------ Stored data ------

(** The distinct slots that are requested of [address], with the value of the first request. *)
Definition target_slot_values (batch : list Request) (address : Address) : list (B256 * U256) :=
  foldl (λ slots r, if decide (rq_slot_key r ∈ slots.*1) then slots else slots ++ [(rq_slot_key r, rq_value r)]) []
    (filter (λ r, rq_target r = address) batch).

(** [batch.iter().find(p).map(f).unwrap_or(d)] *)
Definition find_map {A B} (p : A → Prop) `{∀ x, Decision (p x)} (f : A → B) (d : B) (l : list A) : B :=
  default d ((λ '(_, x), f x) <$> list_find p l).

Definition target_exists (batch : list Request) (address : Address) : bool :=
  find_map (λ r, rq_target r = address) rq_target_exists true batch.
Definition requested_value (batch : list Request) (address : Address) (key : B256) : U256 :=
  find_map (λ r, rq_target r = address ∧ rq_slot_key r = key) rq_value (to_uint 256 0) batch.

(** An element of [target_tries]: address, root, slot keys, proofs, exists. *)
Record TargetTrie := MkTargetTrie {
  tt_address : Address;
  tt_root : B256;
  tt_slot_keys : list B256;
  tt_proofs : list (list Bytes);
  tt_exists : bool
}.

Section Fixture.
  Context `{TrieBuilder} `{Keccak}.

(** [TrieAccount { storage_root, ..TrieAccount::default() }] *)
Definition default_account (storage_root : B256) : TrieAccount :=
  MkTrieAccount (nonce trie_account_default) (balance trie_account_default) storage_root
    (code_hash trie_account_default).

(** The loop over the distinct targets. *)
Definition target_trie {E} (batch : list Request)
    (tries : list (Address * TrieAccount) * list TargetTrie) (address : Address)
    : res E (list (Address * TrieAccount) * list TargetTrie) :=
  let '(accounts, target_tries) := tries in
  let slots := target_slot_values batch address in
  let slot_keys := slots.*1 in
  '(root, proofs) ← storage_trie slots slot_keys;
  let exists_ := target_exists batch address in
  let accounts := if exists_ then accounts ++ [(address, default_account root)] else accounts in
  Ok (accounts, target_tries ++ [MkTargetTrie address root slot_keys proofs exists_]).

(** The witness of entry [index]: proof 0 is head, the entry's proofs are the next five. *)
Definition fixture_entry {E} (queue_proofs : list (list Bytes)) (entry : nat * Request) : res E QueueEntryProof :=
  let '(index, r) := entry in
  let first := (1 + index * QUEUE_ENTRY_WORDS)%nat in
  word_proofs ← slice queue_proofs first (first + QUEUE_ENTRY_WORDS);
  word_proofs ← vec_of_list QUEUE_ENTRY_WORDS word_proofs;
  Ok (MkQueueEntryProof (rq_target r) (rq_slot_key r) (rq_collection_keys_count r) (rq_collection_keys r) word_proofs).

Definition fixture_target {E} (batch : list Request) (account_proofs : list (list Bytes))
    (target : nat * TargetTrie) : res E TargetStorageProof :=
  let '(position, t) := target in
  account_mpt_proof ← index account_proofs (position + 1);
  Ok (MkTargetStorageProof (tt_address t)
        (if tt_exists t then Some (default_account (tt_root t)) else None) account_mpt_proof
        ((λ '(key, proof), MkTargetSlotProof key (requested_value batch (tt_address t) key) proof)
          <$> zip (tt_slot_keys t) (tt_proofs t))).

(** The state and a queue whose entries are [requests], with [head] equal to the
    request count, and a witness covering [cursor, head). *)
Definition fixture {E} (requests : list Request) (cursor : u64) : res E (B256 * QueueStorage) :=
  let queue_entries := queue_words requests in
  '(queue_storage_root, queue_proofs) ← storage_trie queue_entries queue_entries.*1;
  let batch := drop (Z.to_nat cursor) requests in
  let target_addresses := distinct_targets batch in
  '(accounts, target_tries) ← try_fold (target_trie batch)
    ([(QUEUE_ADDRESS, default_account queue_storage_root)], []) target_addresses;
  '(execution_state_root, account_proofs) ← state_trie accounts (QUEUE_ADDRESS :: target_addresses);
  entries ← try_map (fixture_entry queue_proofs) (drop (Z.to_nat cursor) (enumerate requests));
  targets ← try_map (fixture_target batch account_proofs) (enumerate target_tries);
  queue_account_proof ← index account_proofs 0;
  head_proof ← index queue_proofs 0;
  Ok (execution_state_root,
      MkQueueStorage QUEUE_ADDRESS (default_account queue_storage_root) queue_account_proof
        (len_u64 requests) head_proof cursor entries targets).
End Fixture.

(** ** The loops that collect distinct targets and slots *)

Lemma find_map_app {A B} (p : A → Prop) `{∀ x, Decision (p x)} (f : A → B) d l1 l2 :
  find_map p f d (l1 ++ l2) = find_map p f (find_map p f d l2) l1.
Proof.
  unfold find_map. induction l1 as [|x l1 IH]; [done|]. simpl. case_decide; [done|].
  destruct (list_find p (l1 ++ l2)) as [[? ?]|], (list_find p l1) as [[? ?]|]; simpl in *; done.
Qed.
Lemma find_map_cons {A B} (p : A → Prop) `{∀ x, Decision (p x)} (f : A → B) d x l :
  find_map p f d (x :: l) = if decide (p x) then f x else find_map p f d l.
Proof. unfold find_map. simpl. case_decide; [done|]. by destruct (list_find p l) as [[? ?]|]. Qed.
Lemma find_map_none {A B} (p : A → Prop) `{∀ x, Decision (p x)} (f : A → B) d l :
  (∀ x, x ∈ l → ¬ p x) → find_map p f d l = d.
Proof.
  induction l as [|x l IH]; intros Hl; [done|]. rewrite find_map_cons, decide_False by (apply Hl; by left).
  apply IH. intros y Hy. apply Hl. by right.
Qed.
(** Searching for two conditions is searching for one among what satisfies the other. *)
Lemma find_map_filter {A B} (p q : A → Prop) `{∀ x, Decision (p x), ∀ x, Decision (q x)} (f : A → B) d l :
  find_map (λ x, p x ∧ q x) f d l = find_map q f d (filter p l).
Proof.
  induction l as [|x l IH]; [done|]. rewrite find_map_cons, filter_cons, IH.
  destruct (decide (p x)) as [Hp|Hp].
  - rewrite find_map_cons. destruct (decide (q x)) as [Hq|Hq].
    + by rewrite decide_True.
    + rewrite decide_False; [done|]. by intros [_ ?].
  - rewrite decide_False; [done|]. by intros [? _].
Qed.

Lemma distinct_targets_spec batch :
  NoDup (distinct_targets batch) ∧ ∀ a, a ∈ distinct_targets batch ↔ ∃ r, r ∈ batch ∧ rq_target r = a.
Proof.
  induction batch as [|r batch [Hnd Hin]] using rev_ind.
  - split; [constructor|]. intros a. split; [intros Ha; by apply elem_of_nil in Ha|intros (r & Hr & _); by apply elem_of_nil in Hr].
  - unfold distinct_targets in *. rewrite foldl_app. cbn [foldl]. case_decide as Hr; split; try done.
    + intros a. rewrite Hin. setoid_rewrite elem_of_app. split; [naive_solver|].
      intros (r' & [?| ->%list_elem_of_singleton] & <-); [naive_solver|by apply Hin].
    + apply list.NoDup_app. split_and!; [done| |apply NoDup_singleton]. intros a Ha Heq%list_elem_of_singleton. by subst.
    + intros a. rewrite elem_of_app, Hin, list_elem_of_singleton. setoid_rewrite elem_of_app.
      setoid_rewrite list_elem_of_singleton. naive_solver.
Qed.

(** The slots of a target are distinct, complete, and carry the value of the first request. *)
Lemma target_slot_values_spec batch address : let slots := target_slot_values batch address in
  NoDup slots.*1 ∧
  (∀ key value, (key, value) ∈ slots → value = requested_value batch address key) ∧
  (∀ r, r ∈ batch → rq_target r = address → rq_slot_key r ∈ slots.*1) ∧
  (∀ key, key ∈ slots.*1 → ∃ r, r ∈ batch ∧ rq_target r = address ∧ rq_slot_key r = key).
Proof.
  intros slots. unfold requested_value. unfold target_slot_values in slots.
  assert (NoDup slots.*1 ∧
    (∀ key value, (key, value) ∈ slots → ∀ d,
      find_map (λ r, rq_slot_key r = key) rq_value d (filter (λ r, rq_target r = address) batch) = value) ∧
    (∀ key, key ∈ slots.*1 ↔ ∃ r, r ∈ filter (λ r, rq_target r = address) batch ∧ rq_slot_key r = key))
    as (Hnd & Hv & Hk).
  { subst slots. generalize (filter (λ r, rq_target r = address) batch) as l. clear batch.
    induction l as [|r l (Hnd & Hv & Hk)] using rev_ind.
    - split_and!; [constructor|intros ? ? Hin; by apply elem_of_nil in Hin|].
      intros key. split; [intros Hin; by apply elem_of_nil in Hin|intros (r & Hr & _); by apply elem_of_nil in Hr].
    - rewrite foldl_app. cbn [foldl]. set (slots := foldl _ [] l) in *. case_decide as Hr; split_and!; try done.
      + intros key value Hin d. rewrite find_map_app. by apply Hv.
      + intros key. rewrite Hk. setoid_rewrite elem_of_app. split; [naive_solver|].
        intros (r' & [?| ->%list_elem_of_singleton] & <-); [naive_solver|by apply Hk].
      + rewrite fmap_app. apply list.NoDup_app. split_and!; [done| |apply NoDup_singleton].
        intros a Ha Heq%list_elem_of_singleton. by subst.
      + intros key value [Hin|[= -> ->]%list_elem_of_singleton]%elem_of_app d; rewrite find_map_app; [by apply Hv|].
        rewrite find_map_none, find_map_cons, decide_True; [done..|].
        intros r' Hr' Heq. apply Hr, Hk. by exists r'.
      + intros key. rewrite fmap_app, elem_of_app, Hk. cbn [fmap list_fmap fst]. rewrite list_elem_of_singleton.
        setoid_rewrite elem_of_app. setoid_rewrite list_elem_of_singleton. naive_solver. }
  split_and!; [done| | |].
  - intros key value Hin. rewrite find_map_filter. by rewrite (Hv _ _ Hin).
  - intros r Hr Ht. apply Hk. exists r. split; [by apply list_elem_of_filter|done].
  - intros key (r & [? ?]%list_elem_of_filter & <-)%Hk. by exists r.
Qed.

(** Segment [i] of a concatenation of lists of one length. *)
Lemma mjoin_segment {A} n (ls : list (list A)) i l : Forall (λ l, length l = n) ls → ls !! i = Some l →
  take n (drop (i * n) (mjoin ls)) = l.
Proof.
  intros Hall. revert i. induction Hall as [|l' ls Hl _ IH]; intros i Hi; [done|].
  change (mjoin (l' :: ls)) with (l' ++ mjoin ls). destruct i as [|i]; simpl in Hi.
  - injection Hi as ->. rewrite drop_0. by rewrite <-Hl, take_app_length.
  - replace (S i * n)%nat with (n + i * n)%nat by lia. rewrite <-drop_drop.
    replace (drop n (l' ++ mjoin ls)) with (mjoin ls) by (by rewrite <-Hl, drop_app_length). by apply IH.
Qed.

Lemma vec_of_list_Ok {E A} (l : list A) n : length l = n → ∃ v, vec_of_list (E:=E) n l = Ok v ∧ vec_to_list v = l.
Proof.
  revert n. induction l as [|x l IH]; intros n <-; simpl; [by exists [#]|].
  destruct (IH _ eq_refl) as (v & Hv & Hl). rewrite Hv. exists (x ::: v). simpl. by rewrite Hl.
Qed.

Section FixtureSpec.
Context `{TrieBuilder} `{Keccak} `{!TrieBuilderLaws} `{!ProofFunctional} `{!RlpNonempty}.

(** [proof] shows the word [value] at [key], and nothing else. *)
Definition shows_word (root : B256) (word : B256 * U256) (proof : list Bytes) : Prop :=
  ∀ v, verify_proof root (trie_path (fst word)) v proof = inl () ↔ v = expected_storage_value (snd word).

------
------ Stored data ------

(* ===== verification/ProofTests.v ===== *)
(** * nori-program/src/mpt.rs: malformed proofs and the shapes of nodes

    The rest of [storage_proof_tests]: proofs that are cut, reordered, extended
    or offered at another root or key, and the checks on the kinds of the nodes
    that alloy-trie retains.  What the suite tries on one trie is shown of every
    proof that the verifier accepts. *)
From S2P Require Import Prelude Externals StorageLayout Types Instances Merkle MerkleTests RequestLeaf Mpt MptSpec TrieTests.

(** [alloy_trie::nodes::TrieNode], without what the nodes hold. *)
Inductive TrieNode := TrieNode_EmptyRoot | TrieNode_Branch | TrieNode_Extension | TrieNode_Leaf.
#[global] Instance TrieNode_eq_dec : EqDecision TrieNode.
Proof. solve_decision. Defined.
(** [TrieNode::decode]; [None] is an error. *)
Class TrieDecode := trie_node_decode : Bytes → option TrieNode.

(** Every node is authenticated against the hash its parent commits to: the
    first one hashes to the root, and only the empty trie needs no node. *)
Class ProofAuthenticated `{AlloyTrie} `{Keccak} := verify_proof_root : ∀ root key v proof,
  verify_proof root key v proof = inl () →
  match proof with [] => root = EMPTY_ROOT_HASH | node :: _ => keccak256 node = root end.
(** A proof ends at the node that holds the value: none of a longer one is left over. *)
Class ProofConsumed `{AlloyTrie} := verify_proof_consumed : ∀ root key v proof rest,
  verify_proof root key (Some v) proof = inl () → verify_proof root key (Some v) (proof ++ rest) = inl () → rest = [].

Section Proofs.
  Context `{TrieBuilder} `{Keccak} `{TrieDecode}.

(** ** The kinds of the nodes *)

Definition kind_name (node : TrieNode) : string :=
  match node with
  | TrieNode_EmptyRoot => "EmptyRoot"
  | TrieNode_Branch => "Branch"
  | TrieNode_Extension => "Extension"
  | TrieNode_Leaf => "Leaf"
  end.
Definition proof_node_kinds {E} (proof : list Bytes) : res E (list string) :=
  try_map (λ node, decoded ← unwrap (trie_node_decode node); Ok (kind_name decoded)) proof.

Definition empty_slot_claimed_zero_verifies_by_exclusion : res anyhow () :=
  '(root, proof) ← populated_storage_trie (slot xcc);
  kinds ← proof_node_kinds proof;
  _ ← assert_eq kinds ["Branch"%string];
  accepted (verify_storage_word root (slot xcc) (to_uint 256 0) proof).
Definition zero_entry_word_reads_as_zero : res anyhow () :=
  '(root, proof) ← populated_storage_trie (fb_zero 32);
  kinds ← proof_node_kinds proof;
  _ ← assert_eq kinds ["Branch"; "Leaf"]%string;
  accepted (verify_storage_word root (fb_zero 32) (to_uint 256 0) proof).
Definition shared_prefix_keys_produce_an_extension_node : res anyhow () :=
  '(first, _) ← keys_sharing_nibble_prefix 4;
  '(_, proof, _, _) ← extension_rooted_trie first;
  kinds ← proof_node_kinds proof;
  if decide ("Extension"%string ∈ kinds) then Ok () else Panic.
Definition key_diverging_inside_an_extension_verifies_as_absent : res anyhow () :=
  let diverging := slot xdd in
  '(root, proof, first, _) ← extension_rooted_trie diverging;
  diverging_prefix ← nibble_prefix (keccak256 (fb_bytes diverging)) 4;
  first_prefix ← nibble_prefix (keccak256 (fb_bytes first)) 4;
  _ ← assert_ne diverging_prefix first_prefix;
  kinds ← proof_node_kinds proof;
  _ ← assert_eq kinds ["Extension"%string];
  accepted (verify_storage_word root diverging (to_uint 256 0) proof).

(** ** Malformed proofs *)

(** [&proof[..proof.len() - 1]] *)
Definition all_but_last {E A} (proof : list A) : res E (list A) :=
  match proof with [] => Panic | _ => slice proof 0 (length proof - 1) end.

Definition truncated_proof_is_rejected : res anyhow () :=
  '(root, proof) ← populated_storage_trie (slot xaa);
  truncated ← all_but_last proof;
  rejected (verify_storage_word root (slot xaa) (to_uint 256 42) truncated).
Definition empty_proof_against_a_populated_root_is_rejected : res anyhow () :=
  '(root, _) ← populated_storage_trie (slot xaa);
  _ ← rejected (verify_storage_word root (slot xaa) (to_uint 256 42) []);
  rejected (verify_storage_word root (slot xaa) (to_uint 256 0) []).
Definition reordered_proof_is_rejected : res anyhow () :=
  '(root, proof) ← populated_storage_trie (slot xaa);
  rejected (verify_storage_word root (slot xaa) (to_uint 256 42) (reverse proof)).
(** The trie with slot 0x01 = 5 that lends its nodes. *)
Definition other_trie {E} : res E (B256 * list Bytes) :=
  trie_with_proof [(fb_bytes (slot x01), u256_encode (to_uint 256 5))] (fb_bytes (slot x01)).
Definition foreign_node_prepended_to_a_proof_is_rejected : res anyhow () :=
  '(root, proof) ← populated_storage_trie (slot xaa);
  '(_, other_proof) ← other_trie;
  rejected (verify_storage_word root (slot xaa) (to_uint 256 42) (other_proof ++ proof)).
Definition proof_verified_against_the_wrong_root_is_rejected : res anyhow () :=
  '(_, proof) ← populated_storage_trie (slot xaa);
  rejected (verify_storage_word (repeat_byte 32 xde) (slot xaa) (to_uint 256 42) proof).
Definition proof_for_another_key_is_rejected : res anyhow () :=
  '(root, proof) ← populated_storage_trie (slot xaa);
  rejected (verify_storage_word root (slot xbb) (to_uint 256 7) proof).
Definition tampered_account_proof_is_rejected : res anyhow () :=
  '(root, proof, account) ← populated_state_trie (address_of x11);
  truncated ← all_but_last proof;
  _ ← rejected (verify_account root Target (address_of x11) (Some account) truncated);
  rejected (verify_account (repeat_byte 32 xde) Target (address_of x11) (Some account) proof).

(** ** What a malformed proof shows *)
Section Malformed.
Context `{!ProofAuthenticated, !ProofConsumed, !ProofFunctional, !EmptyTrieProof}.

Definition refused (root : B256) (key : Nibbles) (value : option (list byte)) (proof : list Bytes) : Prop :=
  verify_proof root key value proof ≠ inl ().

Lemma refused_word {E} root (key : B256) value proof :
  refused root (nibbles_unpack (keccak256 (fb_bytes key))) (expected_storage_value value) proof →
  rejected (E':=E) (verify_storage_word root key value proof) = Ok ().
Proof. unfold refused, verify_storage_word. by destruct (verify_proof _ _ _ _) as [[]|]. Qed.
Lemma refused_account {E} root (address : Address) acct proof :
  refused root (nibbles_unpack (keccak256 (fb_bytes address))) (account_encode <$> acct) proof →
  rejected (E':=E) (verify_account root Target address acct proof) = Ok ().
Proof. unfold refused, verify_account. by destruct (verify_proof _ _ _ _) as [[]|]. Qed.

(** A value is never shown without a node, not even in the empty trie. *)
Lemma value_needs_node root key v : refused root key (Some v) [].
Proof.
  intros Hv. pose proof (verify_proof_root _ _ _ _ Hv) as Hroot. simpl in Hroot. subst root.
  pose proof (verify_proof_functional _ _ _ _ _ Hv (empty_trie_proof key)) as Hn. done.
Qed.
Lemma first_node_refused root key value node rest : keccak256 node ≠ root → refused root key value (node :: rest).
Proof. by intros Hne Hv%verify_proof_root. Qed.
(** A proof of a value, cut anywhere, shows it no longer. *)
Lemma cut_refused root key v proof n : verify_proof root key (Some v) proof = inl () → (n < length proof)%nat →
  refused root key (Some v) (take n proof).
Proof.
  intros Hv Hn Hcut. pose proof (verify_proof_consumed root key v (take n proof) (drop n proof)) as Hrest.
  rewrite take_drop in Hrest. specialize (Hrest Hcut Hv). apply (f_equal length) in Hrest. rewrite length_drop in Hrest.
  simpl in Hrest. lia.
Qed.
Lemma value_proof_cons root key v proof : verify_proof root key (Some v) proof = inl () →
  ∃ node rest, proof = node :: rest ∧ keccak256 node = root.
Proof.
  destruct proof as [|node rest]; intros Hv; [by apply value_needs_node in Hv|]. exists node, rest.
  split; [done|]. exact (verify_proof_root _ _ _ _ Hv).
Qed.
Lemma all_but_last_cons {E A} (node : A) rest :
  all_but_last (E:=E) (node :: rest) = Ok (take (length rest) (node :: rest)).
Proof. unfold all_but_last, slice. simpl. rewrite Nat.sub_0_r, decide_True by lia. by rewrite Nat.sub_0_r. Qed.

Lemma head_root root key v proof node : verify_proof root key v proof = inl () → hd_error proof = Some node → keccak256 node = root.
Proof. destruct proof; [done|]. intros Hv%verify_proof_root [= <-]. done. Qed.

------

_Work request_
Print exactly the lines above from the one with "destruct proof as" to the one with "Proof. destruct proof;", including both.

_Response to this task_
  destruct proof as [|node rest]; intros Hv; [by apply value_needs_node in Hv|]. exists node, rest.
  split; [done|]. exact (verify_proof_root _ _ _ _ Hv).
Qed.
Lemma all_but_last_cons {E A} (node : A) rest :
  all_but_last (E:=E) (node :: rest) = Ok (take (length rest) (node :: rest)).
Proof. unfold all_but_last, slice. simpl. rewrite Nat.sub_0_r, decide_True by lia. by rewrite Nat.sub_0_r. Qed.

Lemma head_root root key v proof node : verify_proof root key v proof = inl () → hd_error proof = Some node → keccak256 node = root.
Proof. destruct proof; [done|]. intros Hv%verify_proof_root [= <-]. done. Qed.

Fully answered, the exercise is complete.